Maternal obesity may disrupt offspring metabolism by inducing oocyte genome hyper-methylation via increased DNMTs.

Maternal obesity has deleterious effects on the process of establishing oocyte DNA methylation; yet the underlying mechanisms remain unclear. Here, we found that maternal obesity disrupted the genomic methylation of oocytes using a high-fat diet (HFD) induced mouse model, at least a part of which was transmitted to the F2 oocytes and livers via females. We further examined the metabolome of serum and found that the serum concentration of melatonin was reduced. Exogenous melatonin treatment significantly reduced the hyper-methylation of HFD oocytes, and the increased expression of DNMT3a and DNMT1 in HFD oocytes was also decreased.
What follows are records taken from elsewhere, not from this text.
(** The same on a sample input. *)
Lemma right_button_follows_three_distances_witness :
  let hand := Sample.hand (Sample.point (1 # 2) (1 # 2))
                (Sample.point (1 # 2) (1 # 2)) (Sample.point (1 # 2) (1 # 2)) in
  let r := run_frame Sample.sqrt mouse9 (Sample.vga (Some hand))
             (init mouse9 1920 1080) in
  right_button_down (final r) = true /\ left_button_down (final r) = true.
Proof.
  intros hand r.
  destruct (right_button_follows_three_distances Sample.sqrt mouse9
              (init mouse9 1920 1080) (Sample.vga (Some hand)) hand
              eq_refl eq_refl ltac:(vm_compute; reflexivity))
    as (H1 & _ & H3).
  split; [exact H1|]. apply H3; [simpl; lia | reflexivity].
Defined.

(** The same on a sample input. *)
Lemma sliders_can_reach_the_division_by_zero_witness :
  outcome
    (session Sample.sqrt mouse9
       [SliderMoved min_dist_slider 100;
        SliderMoved start_smooth_distance_slider 100;
        FrameRead (Sample.vga (Some (Sample.pinch 100)))]
       (init mouse9 1920 1080))
  = Raise ZeroDivisionError.
Proof.
  apply (proj2 (sliders_can_reach_the_division_by_zero Sample.sqrt 1920 1080
                  (Sample.vga (Some (Sample.pinch 100))) (Sample.pinch 100)
                  eq_refl ltac:(vm_compute; reflexivity))).
Defined.

(** ** The calls of an iteration *)

(** The scroll block makes at most one call, a scroll, and only in scroll
    mode. *)
Lemma scroll_block_calls tip a b c s :
  let t := scroll_block tip a b c s in
  calls t = []
  \/ (exists n, calls t = [scroll n]) /\ scroll_mode (final t) = true.
Proof.
  cbv zeta. unfold scroll_block. destruct (a && b && c).
  - rewrite bind_modify, bind_gets, bind_gets.
    cbn [scroll_y_prev set_scroll_mode]. destruct (scroll_y_prev s).
    + rewrite bind_assoc, bind_gets, bind_assoc, bind_gets.
      destruct (_ && _).
      * rewrite bind_assoc, bind_gets, bind_assoc, bind_truediv.
        destruct (Qeq_bool _ _); [left; reflexivity|].
        rewrite bind_assoc, bind_gets, bind_emit.
        right. split; [eexists|]; reflexivity.
      * rewrite bind_return. left. reflexivity.
    + rewrite bind_return. left. reflexivity.
  - rewrite bind_modify. left. reflexivity.
Qed.
(** * A shallow embedding of the JSON-schema reference resolver (main.py)

    The development follows the Python source function by function.
    Python objects that the program mutates in place (dicts and lists loaded
    from JSON files) live in an explicit store, so that the sharing created by
    [dict.update] and the defensive [copy.deepcopy] calls are visible.
    Exceptions are results of type [result]; the recursion limit of the
    interpreter is the [rl] argument of the recursive walkers. *)

From Stdlib Require Import ZArith QArith String Ascii List Bool Lia.
From stdpp Require Import base list strings.

Open Scope string_scope.
Open Scope list_scope.

#[local] Set Warnings "-register-all".

(** ** Exceptions and results *)

(** The exception classes raised on the modelled paths.  [OutsideModel] is not
    a Python exception: it marks a run that leaves what the store below
    represents (a dict that would receive a key that is not a string, or a
    reference to an object the store does not hold; no operation below
    produces the latter). *)
Inductive exn :=
  | TypeError | ValueError | KeyError | IndexError | AttributeError
  | FileNotFoundError | UnboundLocalError | RecursionError | OutsideModel.

Inductive result (A : Type) :=
  | Ok (a : A)
  | Raise (e : exn).
Arguments Ok {A} a.
Arguments Raise {A} e.

Global Instance result_ret : MRet result := fun _ a => Ok a.
Global Instance result_bind : MBind result := fun _ _ k r =>
  match r with
  | Ok a => k a
  | Raise e => Raise e
  end.

(** ** Strings

    A Python [str] is modelled as a [string] of code points below 256. *)
Module PyStr.

Definition code (c : ascii) : nat := nat_of_ascii c.

(** [str.lower] on one code point: A-Z, and the upper-case letters of the
    Latin-1 block (all of 192..222 but the multiplication sign 215). *)
Definition lower_char (c : ascii) : ascii :=
  let n := code c in
  if ((65 <=? n) && (n <=? 90))%nat then ascii_of_nat (n + 32)
  else if ((192 <=? n) && (n <=? 222) && negb (n =? 215))%nat
       then ascii_of_nat (n + 32)
  else c.
(** * The chat gateway: providers, streaming relay, session store, mode registry

    A shallow embedding of [backend/app.py] and of the four providers under
    [llm/] ([llm_mock.py], [llm_rag.py], [llm_tinyllama.py],
    [llm_llama3_1_8b.py]).

    Conventions of the embedding.
    - A Python [str] is a [string]; a character is read as a code point
      below 256.
    - A Python generator is the finite list of the fragments it yields
      together with the way it ends ([completion]): by [StopIteration] or by
      an exception that leaves the generator.
    - The HTTP client ([requests.post]) and the JSON decoder ([json.loads])
      are the environment: functions handed to the providers.
    - [CHAT_SESSIONS] maps a session id to a list object; list objects live
      in a heap, so that a list captured by a running generator and the list
      the session map points to can differ after [clear_chat].
    - Calls to the logger change nothing that the gateway reads back and are
      left out. *)

From Stdlib Require Import ZArith Ascii String List Bool Lia.
From stdpp Require Import base option list strings gmap.

Local Open Scope Z_scope.
Set Warnings "-register-all".

(** ** Python strings *)

Module PyStr.

(** The line feed and the double quote, as one-character strings. *)
Definition LF : string := String "010"%char EmptyString.
Definition DQ : string := String "034"%char EmptyString.

(** [str.isspace] of one character (code points below 256): the ASCII
    white space 0x09..0x0d, 0x1c..0x1f and 0x20, then 0x85 and 0xa0. *)
Definition isspace (c : ascii) : bool :=
  let n := nat_of_ascii c in
  ((9 <=? n) && (n <=? 13) || (28 <=? n) && (n <=? 32)
   || (n =? 133) || (n =? 160))%nat.

(** [s.lstrip()] *)
Fixpoint lstrip (s : string) : string :=
  match s with
  | String c s' => if isspace c then lstrip s' else s
  | EmptyString => EmptyString
  end.
(** What a run of Generate that returns a nil error leaves in [File]. *)
Lemma Generate_success_file parents a a' :
  Generate parents a = Returned None a' ->
  exists data,
    File a' = Some {| asset.Filename := installConfigFilename; asset.Data := data |}.
Proof.
  intros Hrun.
  destruct (Generate_shape parents) as [[cfg Hcfg] | Hpanic];
    [| rewrite Hpanic in Hrun; discriminate Hrun].
  rewrite Hcfg in Hrun. unfold materialize in Hrun.
  destruct (yaml.Marshal (Some cfg)) as [data [e'|]]; [discriminate Hrun|].
  injection Hrun as <-. eexists. reflexivity.
Qed.

(** What a run of Generate that returns an error leaves behind: the file
    pointer as it was, and the configuration whose serialization failed. *)
Lemma Generate_error_state parents a e a' :
  Generate parents a = Returned (Some e) a' ->
  File a' = File a /\
  exists cfg cause,
    Config a' = Some cfg /\ (yaml.Marshal (Some cfg)).2 = Some cause /\
    e = errors.Wrap cause "failed to Marshal InstallConfig".
Proof.
  intros Hrun.
  destruct (Generate_shape parents) as [[cfg Hcfg] | Hpanic];
    [| rewrite Hpanic in Hrun; discriminate Hrun].
  rewrite Hcfg in Hrun. unfold materialize in Hrun.
  destruct (yaml.Marshal (Some cfg)) as [data [e'|]] eqn:Hm; [|discriminate Hrun].
  injection Hrun as <- <-. cbn. split; [reflexivity|].
  exists cfg, e'. rewrite Hm. repeat split; reflexivity.
Qed.

(** X1: the asset exposes no file while its file pointer is nil, and
    exactly one, named install-config.yaml, after a run of Generate that
    returned a nil error. *)
Theorem X1_files_after_generate parents a a' :
  Generate parents a = Returned None a' ->
  Files {| Config := Config a; File := None |} = [] /\
  exists data,
    Files a' = [ {| asset.Filename := "install-config.yaml"; asset.Data := data |} ].
Proof.
  intros Hrun. split; [reflexivity|].
  destruct (Generate_success_file parents a a' Hrun) as [data Hfile].
  exists data. unfold Files. rewrite Hfile. reflexivity.
Qed.

(** X2: whatever Generate does afterwards (return nil, return a
    serialization error, or panic for want of a platform), by then the
    asset's configuration pointer is set and the configuration carries the
    cluster name, cluster ID, SSH key, base domain and pull secret of the
    parents, whatever the asset held before. *)
Theorem X2_generate_copies_dependencies parents a :
  exists cfg,
    Config (finalState (Generate parents a)) = Some cfg /\
    metav1.Name (types.ObjectMeta cfg) = ClusterName (Get_clusterName parents) /\
    types.ClusterID cfg = ClusterID (Get_clusterID parents) /\
    types.SSHKey cfg = Key (Get_sshPublicKey parents) /\
    types.BaseDomain cfg = BaseDomain (Get_baseDomain parents) /\
    types.PullSecret cfg = PullSecret (Get_pullSecret parents).
Proof.
  platform_cases parents; generate_equation parents a;
    try (match goal with
         | |- context [materialize ?c ?a0] =>
             destruct (materialize_returns c a0) as (err & a' & -> & HC & _)
         end; cbn [finalState]; rewrite HC);
    eexists; (split; [reflexivity|]); repeat split; reflexivity.
Qed.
These suggest that melatonin may play a key role in the disrupted genomic methylation in the oocytes of obese mice. To address how melatonin regulates the expression of DNMTs, the function of melatonin was inhibited or activated upon oocytes. Results revealed that melatonin may regulate the expression of DNMTs via the cAMP/PKA/CREB pathway. These results suggest that maternal obesity induces genomic methylation alterations in oocytes, which can be partly transmitted to F2 in females, and that melatonin is involved in regulating the hyper-methylation of HFD oocytes by increasing the expression of DNMTs via the cAMP/PKA/CREB pathway.